(* ===== verification/Field.v ===== *)
(** internal/vfp/message/message.go, the field codecs: NODE_UID, addresses and
    prefixes, OPERATION_ID, WG_PUBLIC_KEY, WG_ENDPOINT and DYNAMIC_LINK_POLICY.
    [Codec] is the interface the message codecs rely on: a canonical encoding,
    decoded exactly by its parser. *)

From S2P Require Import Prelude Netip.
From Stdlib Require String.
Open Scope Z_scope.
Open Scope velvet_scope.

(** * Interface of a canonical wire codec *)

Class Codec {A} (wf : A → Prop)
    (enc : A → result (list byte)) (dec : list byte → result A) := {
  dec_enc a b : wf a → enc a = Ok b → dec b = Ok a;
  enc_dec a b : dec b = Ok a → wf a ∧ enc a = Ok b;
}.

(** * Data *)

Record UID := mkUID { UUID : list byte; Name : string }.
#[global] Instance UID_eq_dec : EqDecision UID.
Proof. solve_decision. Defined.

Definition DeclineReason := Z.
Definition DeclineOrdinary : DeclineReason := 0.
Definition DeclinePolicy : DeclineReason := 1.

Record DynamicLinkPolicy := mkPolicy { Revision : Z; Accept : bool }.
#[global] Instance DynamicLinkPolicy_eq_dec : EqDecision DynamicLinkPolicy.
Proof. solve_decision. Defined.

Definition wf_uid (u : UID) : Prop := length (UUID u) = 16%nat.
Definition wf_policy (p : DynamicLinkPolicy) : Prop := 0 <= Revision p < 2 ^ 64.

Definition uuid_Nil : list byte := zeros 16.

(** * Operations *)

Definition allZero (value : list byte) : bool :=
  forallb (λ item, bool_decide (item = x00)) value.

(** ['a' <= b <= 'z' || '0' <= b <= '9']. *)
Definition name_byte (b : byte) : bool :=
  ((97 <=? b2z b) && (b2z b <=? 122)) || ((48 <=? b2z b) && (b2z b <=? 57)).

Definition parseUID (value : list byte) : result UID :=
  if (len value <? 16) || (21 <? len value) then
    Err (errors_New "NODE_UID length must be 16..21")
  else
    parsed ← Slice value 0 16;
    if bool_decide (parsed = uuid_Nil) then
      Err (errors_New "NODE_UID UUID is invalid")
    else
      name ← SliceFrom value 16;
      if negb (forallb name_byte name) then Err (errors_New "NODE_UID name is invalid")
      else Ok (mkUID parsed (String.string_of_list_byte name)).

Definition encodeUID (value : UID) : result (list byte) :=
  if bool_decide (UUID value = uuid_Nil) || (5 <? len (String.list_byte_of_string (Name value)))
  then Err (errors_New "invalid UID")
  else if negb (forallb name_byte (String.list_byte_of_string (Name value))) then
    Err (errors_New "invalid UID name")
  else Ok (UUID value ++ String.list_byte_of_string (Name value)).

Definition validAddress (addr : Addr) : bool :=
  negb (IsUnspecified addr) && negb (IsMulticast addr) &&
  negb (IsLinkLocalUnicast addr) && negb (IsBroadcast4 addr).

(** A nil slice (the field is absent) gives the zero [netip.Addr]. *)
Definition parseAddress (value : option (list byte)) (ipv4 : bool) : result Addr :=
  match value with
  | None => Ok AddrInvalid
  | Some value =>
    if ipv4 then
      if negb (len value =? 4) then Err (errors_New "IPv4 address length is not 4")
      else
        let addr := AddrFrom4 (Copy 4 value) in
        if negb (validAddress addr) then Err (errors_New "invalid IPv4 address")
        else Ok addr
    else if negb (len value =? 16) then
      Err (errors_New "IPv6 address length is not 16")
    else
      let addr := AddrFrom16 (Copy 16 value) in
      if negb (validAddress addr) then Err (errors_New "invalid IPv6 address")
      else Ok addr
  end.

Definition parsePrefix (value : option (list byte)) (ipv4 : bool) : result Prefix :=
  addr ← parseAddress value ipv4;
  if negb (Addr_IsValid addr) then Ok Prefix_zero else
  let bits := if ipv4 then 30 else 126 in
  let prefix := PrefixFrom addr bits in
  if negb (bool_decide (prefix = Masked prefix)) then
    Err (errors_New "link prefix has host bits set")
  else Ok prefix.

(** The array the code fills through its output pointer. *)
Definition parseOperationID (value : list byte) : result (list byte) :=
  if negb (len value =? 16) then Err (errors_New "OPERATION_ID length must be 16")
  else Ok (Copy 16 value).

Definition parsePublicKey (value : list byte) : result (list byte) :=
  if negb (len value =? 32) || allZero value then
    Err (errors_New "WG_PUBLIC_KEY must be 32 non-zero octets")
  else Ok (Copy 32 value).

Definition validEndpointAddress (addr : Addr) : bool :=
  Addr_IsValid addr && negb (Is4In6 addr) && negb (IsUnspecified addr) &&
  negb (IsMulticast addr) && negb (IsLinkLocalUnicast addr) &&
  negb (IsBroadcast4 addr).

Definition parseEndpoint (value : list byte) : result AddrPort :=
  if negb (len value =? 8) && negb (len value =? 20) then
    Err (errors_New "IP endpoint length must be 8 or 20")
  else
    afi ← Slice value 0 2 ≫= Uint16;
    port ← Slice value 2 4 ≫= Uint16;
    if port =? 0 then Err (errors_New "IP endpoint port must be non-zero") else
    addr ←
      (if afi =? 1 then
         if negb (len value =? 8) then
           Err (errors_New "IPv4 endpoint length must be 8")
         else raw ← SliceFrom value 4; Ok (AddrFrom4 (Copy 4 raw))
       else if afi =? 2 then
         if negb (len value =? 20) then
           Err (errors_New "IPv6 endpoint length must be 20")
         else raw ← SliceFrom value 4; Ok (AddrFrom16 (Copy 16 raw))
       else Err (errors_New "IP endpoint address family is unknown"));
    if negb (validEndpointAddress addr) then
      Err (errors_New "IP endpoint address is invalid")
    else Ok (AddrPortFrom addr port).

Definition encodeEndpoint (value : AddrPort) : result (list byte) :=
  let addr := AddrPort_Addr value in
  if negb (AddrPort_IsValid value) || (Port value =? 0) ||
     negb (validEndpointAddress addr)
  then Err (errors_New "invalid IP endpoint")
  else
    let afi := if Is4 addr then 1 else 2 in
    raw ← (if Is4 addr then As4 addr else As16 addr);
    Ok (be_put 2 afi ++ be_put 2 (Port value) ++ raw).

Definition parseDynamicLinkPolicy (value : list byte) : result DynamicLinkPolicy :=
  bad ← Ok (negb (len value =? 9)) ||! (accept ← Octet value 8; Ok (1 <? accept))
        ||! (revision ← Slice value 0 8 ≫= Uint64; Ok (revision =? 0));
  if bad : bool then Err (ErrFrame "") else
  revision ← Slice value 0 8 ≫= Uint64;
  accept ← Octet value 8;
  Ok (mkPolicy revision (accept =? 1)).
* * *
Output each line of the entries exactly, so that nothing is lost.

(* ===== verification/Field.v ===== *)
(** internal/vfp/message/message.go, the field codecs: NODE_UID, addresses and
    prefixes, OPERATION_ID, WG_PUBLIC_KEY, WG_ENDPOINT and DYNAMIC_LINK_POLICY.
    [Codec] is the interface the message codecs rely on: a canonical encoding,
    decoded exactly by its parser. *)

From S2P Require Import Prelude Netip.
From Stdlib Require String.
Open Scope Z_scope.
Open Scope velvet_scope.

(** * Interface of a canonical wire codec *)

Class Codec {A} (wf : A → Prop)
    (enc : A → result (list byte)) (dec : list byte → result A) := {
  dec_enc a b : wf a → enc a = Ok b → dec b = Ok a;
  enc_dec a b : dec b = Ok a → wf a ∧ enc a = Ok b;
}.

(** * Data *)

Record UID := mkUID { UUID : list byte; Name : string }.
#[global] Instance UID_eq_dec : EqDecision UID.
Proof. solve_decision. Defined.

Definition DeclineReason := Z.
Definition DeclineOrdinary : DeclineReason := 0.
Definition DeclinePolicy : DeclineReason := 1.

Record DynamicLinkPolicy := mkPolicy { Revision : Z; Accept : bool }.
#[global] Instance DynamicLinkPolicy_eq_dec : EqDecision DynamicLinkPolicy.
Proof. solve_decision. Defined.

Definition wf_uid (u : UID) : Prop := length (UUID u) = 16%nat.
Definition wf_policy (p : DynamicLinkPolicy) : Prop := 0 <= Revision p < 2 ^ 64.

Definition uuid_Nil : list byte := zeros 16.

(** * Operations *)

Definition allZero (value : list byte) : bool :=
  forallb (λ item, bool_decide (item = x00)) value.

(** ['a' <= b <= 'z' || '0' <= b <= '9']. *)
Definition name_byte (b : byte) : bool :=
  ((97 <=? b2z b) && (b2z b <=? 122)) || ((48 <=? b2z b) && (b2z b <=? 57)).

Definition parseUID (value : list byte) : result UID :=
  if (len value <? 16) || (21 <? len value) then
    Err (errors_New "NODE_UID length must be 16..21")
  else
    parsed ← Slice value 0 16;
    if bool_decide (parsed = uuid_Nil) then
      Err (errors_New "NODE_UID UUID is invalid")
    else
      name ← SliceFrom value 16;
      if negb (forallb name_byte name) then Err (errors_New "NODE_UID name is invalid")
      else Ok (mkUID parsed (String.string_of_list_byte name)).

Definition encodeUID (value : UID) : result (list byte) :=
  if bool_decide (UUID value = uuid_Nil) || (5 <? len (String.list_byte_of_string (Name value)))
  then Err (errors_New "invalid UID")
  else if negb (forallb name_byte (String.list_byte_of_string (Name value))) then
    Err (errors_New "invalid UID name")
  else Ok (UUID value ++ String.list_byte_of_string (Name value)).

Definition validAddress (addr : Addr) : bool :=
  negb (IsUnspecified addr) && negb (IsMulticast addr) &&
  negb (IsLinkLocalUnicast addr) && negb (IsBroadcast4 addr).

(** A nil slice (the field is absent) gives the zero [netip.Addr]. *)
Definition parseAddress (value : option (list byte)) (ipv4 : bool) : result Addr :=
  match value with
  | None => Ok AddrInvalid
  | Some value =>
    if ipv4 then
      if negb (len value =? 4) then Err (errors_New "IPv4 address length is not 4")
      else
        let addr := AddrFrom4 (Copy 4 value) in
        if negb (validAddress addr) then Err (errors_New "invalid IPv4 address")
        else Ok addr
    else if negb (len value =? 16) then
      Err (errors_New "IPv6 address length is not 16")
    else
      let addr := AddrFrom16 (Copy 16 value) in
      if negb (validAddress addr) then Err (errors_New "invalid IPv6 address")
      else Ok addr
  end.

Definition parsePrefix (value : option (list byte)) (ipv4 : bool) : result Prefix :=
  addr ← parseAddress value ipv4;
  if negb (Addr_IsValid addr) then Ok Prefix_zero else
  let bits := if ipv4 then 30 else 126 in
  let prefix := PrefixFrom addr bits in
  if negb (bool_decide (prefix = Masked prefix)) then
    Err (errors_New "link prefix has host bits set")
  else Ok prefix.

(** The array the code fills through its output pointer. *)
Definition parseOperationID (value : list byte) : result (list byte) :=
  if negb (len value =? 16) then Err (errors_New "OPERATION_ID length must be 16")
  else Ok (Copy 16 value).

Definition parsePublicKey (value : list byte) : result (list byte) :=
  if negb (len value =? 32) || allZero value then
    Err (errors_New "WG_PUBLIC_KEY must be 32 non-zero octets")
  else Ok (Copy 32 value).

Definition validEndpointAddress (addr : Addr) : bool :=
  Addr_IsValid addr && negb (Is4In6 addr) && negb (IsUnspecified addr) &&
  negb (IsMulticast addr) && negb (IsLinkLocalUnicast addr) &&
  negb (IsBroadcast4 addr).

Definition parseEndpoint (value : list byte) : result AddrPort :=
  if negb (len value =? 8) && negb (len value =? 20) then
    Err (errors_New "IP endpoint length must be 8 or 20")
  else
    afi ← Slice value 0 2 ≫= Uint16;
    port ← Slice value 2 4 ≫= Uint16;
    if port =? 0 then Err (errors_New "IP endpoint port must be non-zero") else
    addr ←
      (if afi =? 1 then
         if negb (len value =? 8) then
           Err (errors_New "IPv4 endpoint length must be 8")
         else raw ← SliceFrom value 4; Ok (AddrFrom4 (Copy 4 raw))
       else if afi =? 2 then
         if negb (len value =? 20) then
           Err (errors_New "IPv6 endpoint length must be 20")
         else raw ← SliceFrom value 4; Ok (AddrFrom16 (Copy 16 raw))
       else Err (errors_New "IP endpoint address family is unknown"));
    if negb (validEndpointAddress addr) then
      Err (errors_New "IP endpoint address is invalid")
    else Ok (AddrPortFrom addr port).

Definition encodeEndpoint (value : AddrPort) : result (list byte) :=
  let addr := AddrPort_Addr value in
  if negb (AddrPort_IsValid value) || (Port value =? 0) ||
     negb (validEndpointAddress addr)
  then Err (errors_New "invalid IP endpoint")
  else
    let afi := if Is4 addr then 1 else 2 in
    raw ← (if Is4 addr then As4 addr else As16 addr);
    Ok (be_put 2 afi ++ be_put 2 (Port value) ++ raw).

Definition parseDynamicLinkPolicy (value : list byte) : result DynamicLinkPolicy :=
  bad ← Ok (negb (len value =? 9)) ||! (accept ← Octet value 8; Ok (1 <? accept))
        ||! (revision ← Slice value 0 8 ≫= Uint64; Ok (revision =? 0));
  if bad : bool then Err (ErrFrame "") else
  revision ← Slice value 0 8 ≫= Uint64;
  accept ← Octet value 8;
  Ok (mkPolicy revision (accept =? 1)).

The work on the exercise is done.